Problem to work on –
The result should be every line in the data below that carries the string "expenses".
* * *
Definition get_formatter (factory : ReportFactory) (output_format : string)
    : ReportFormatter :=
  if decide (output_format = "pdf") then PdfFormatter
  else if decide (output_format = "excel") then ExcelFormatter
  else if decide (output_format = "html") then HtmlFormatter
  else HtmlFormatter.

Definition get_delivery (factory : ReportFactory) (delivery_method : string)
    : DeliveryChannel :=
  if decide (delivery_method = "email") then EmailDelivery
  else if decide (delivery_method = "download") then DownloadDelivery
  else if decide (delivery_method = "cloud") then CloudDelivery
  else DownloadDelivery.

Record ReportSystem : Type := {
  reports_generated : list (gmap string string);
  factory : ReportFactory;
}.

(** [ReportSystem()] *)
Definition init : ReportSystem :=
  {| reports_generated := []; factory := ReportFactory_new |}.

(** [self.reports_generated.append(entry)] *)
Definition reports_generated_append (entry : gmap string string)
    : M ReportSystem unit :=
  s ← get_self;
  put_self {| reports_generated := reports_generated s ++ [entry];
              factory := factory s |}.

Definition generate_report (report_type : string) (data : ReportData)
    (output_format delivery_method : string) : M ReportSystem (option string) :=
  s ← get_self;
  let generator := get_generator (factory s) report_type in
  let formatter := get_formatter (factory s) output_format in
  let delivery := get_delivery (factory s) delivery_method in
  match generator with
  | None =>
      print "Error: No se pudo generar el reporte";;
      mret None
  | Some generator =>
      raw_content ← generate generator data;
      final_document ← format formatter raw_content;
      let meta_data : gmap string string :=
        {[ "type" := report_type; "format" := output_format ]} in
      deliver delivery final_document meta_data;;
      now ← datetime_now;
      let timestamp := strftime now timestamp_format in
      reports_generated_append
        {[ "type" := report_type; "format" := output_format;
           "delivery" := delivery_method; "timestamp" := timestamp ]};;
      print (nl +:+ "✅ Reporte generado exitosamente" +:+ nl);;
      print final_document;;
      print (nl +:+ str_mul "=" 60 +:+ nl);;
      mret (Some final_document)
  end.

Definition get_report_history (w : world ReportSystem) : list (gmap string string) :=
  reports_generated (self w).

(** The tags the three lookups of [ReportFactory] compare with. *)
Definition report_types : list string := ["sales"; "inventory"; "financial"].
Definition output_formats : list string := ["pdf"; "excel"; "html"].
Definition delivery_methods : list string := ["email"; "download"; "cloud"].

End Program.
End Ejercicio2.

(** ** Sample data, over the runtime of integers *)

Module Samples.
#[local] Existing Instance int_runtime.

(** A clock that reads 15 January 2024, 10:30 and [n] seconds at its
    [n]-th reading. *)
Definition clock0 (n : nat) : IntRuntime.date_time :=
  IntRuntime.DateTime 2024 1 15 10 30 (n mod 60) 0.

Definition notifier0 : world Ejercicio1.OrderNotificationSystem :=
  World Ejercicio1.init [] clock0 0.

Definition reporter0 : world Ejercicio2.ReportSystem :=
  World Ejercicio2.init [] clock0 0.

Definition ana : gmap string string :=
  {[ "name" := "Ana"; "email" := "a@x.com"; "phone" := "+1";
     "device_id" := "D1" ]}.

Definition order_ana : Ejercicio1.OrderData :=
  {| Ejercicio1.order_id := Some "ORD-001";
     Ejercicio1.customer := Some ana;
     Ejercicio1.total := Some 150%Z |}.

(** A customer record with an address and no name. *)
Definition order_no_name : Ejercicio1.OrderData :=
  {| Ejercicio1.order_id := Some "ORD-002";
     Ejercicio1.customer := Some {[ "email" := "a@x.com" ]};
     Ejercicio1.total := Some 75%Z |}.

(** A customer record with a telephone and no e-mail address. *)
Definition order_no_email : Ejercicio1.OrderData :=
  {| Ejercicio1.order_id := Some "ORD-003";
     Ejercicio1.customer := Some {[ "name" := "Carlos"; "phone" := "+34" ]};
     Ejercicio1.total := Some 75%Z |}.

Definition sale (p : string) (a : Z) : Ejercicio2.Sale :=
  {| Ejercicio2.product := Some p; Ejercicio2.amount := Some a |}.

Definition item (n : string) (c : option string) (q : Z) : Ejercicio2.Item :=
  {| Ejercicio2.name := Some n; Ejercicio2.category := c;
     Ejercicio2.quantity := Some q |}.

Definition no_data : Ejercicio2.ReportData :=
  {| Ejercicio2.period := None; Ejercicio2.sales := None;
     Ejercicio2.items := None; Ejercicio2.income := None;
     Ejercicio2.expenses := None |}.

Definition sales_data : Ejercicio2.ReportData :=
  {| Ejercicio2.period := Some "Enero 2024";
     Ejercicio2.sales := Some [sale "Laptop HP" 900; sale "Mouse Logitech" 25;
                               sale "Teclado" 120];
     Ejercicio2.items := None; Ejercicio2.income := None;
     Ejercicio2.expenses := None |}.

Definition inventory_data : Ejercicio2.ReportData :=
  {| Ejercicio2.period := None; Ejercicio2.sales := None;
     Ejercicio2.items := Some [item "Laptop HP" (Some "Computadoras") 15;
                               item "Mouse Logitech" (Some "Accesorios") 50;
                               item "Cable" None 30;
                               item "Teclado" (Some "Accesorios") 20];
     Ejercicio2.income := None; Ejercicio2.expenses := None |}.

Definition financial_data : Ejercicio2.ReportData :=
  {| Ejercicio2.period := None; Ejercicio2.sales := None;
     Ejercicio2.items := None; Ejercicio2.income := Some 50000%Z;
     Ejercicio2.expenses := Some 32000%Z |}.

Definition stamp0 : string := "2024-01-15 10:30:00".

(** The text the generators produce from the sample payloads. *)
Definition text_of (generator : Ejercicio2.ContentGenerator)
    (data : Ejercicio2.ReportData) : string :=
  match Ejercicio2.generator_text generator stamp0 data with
  | Ok text => text
  | Err _ => ""
  end.

Definition sales_raw : string :=
  Eval vm_compute in text_of Ejercicio2.SalesGenerator sales_data.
* * *
Response area –
     Ejercicio2.expenses := None |}.
     Ejercicio2.expenses := None |}.
     Ejercicio2.income := None; Ejercicio2.expenses := None |}.
     Ejercicio2.expenses := Some 32000%Z |}.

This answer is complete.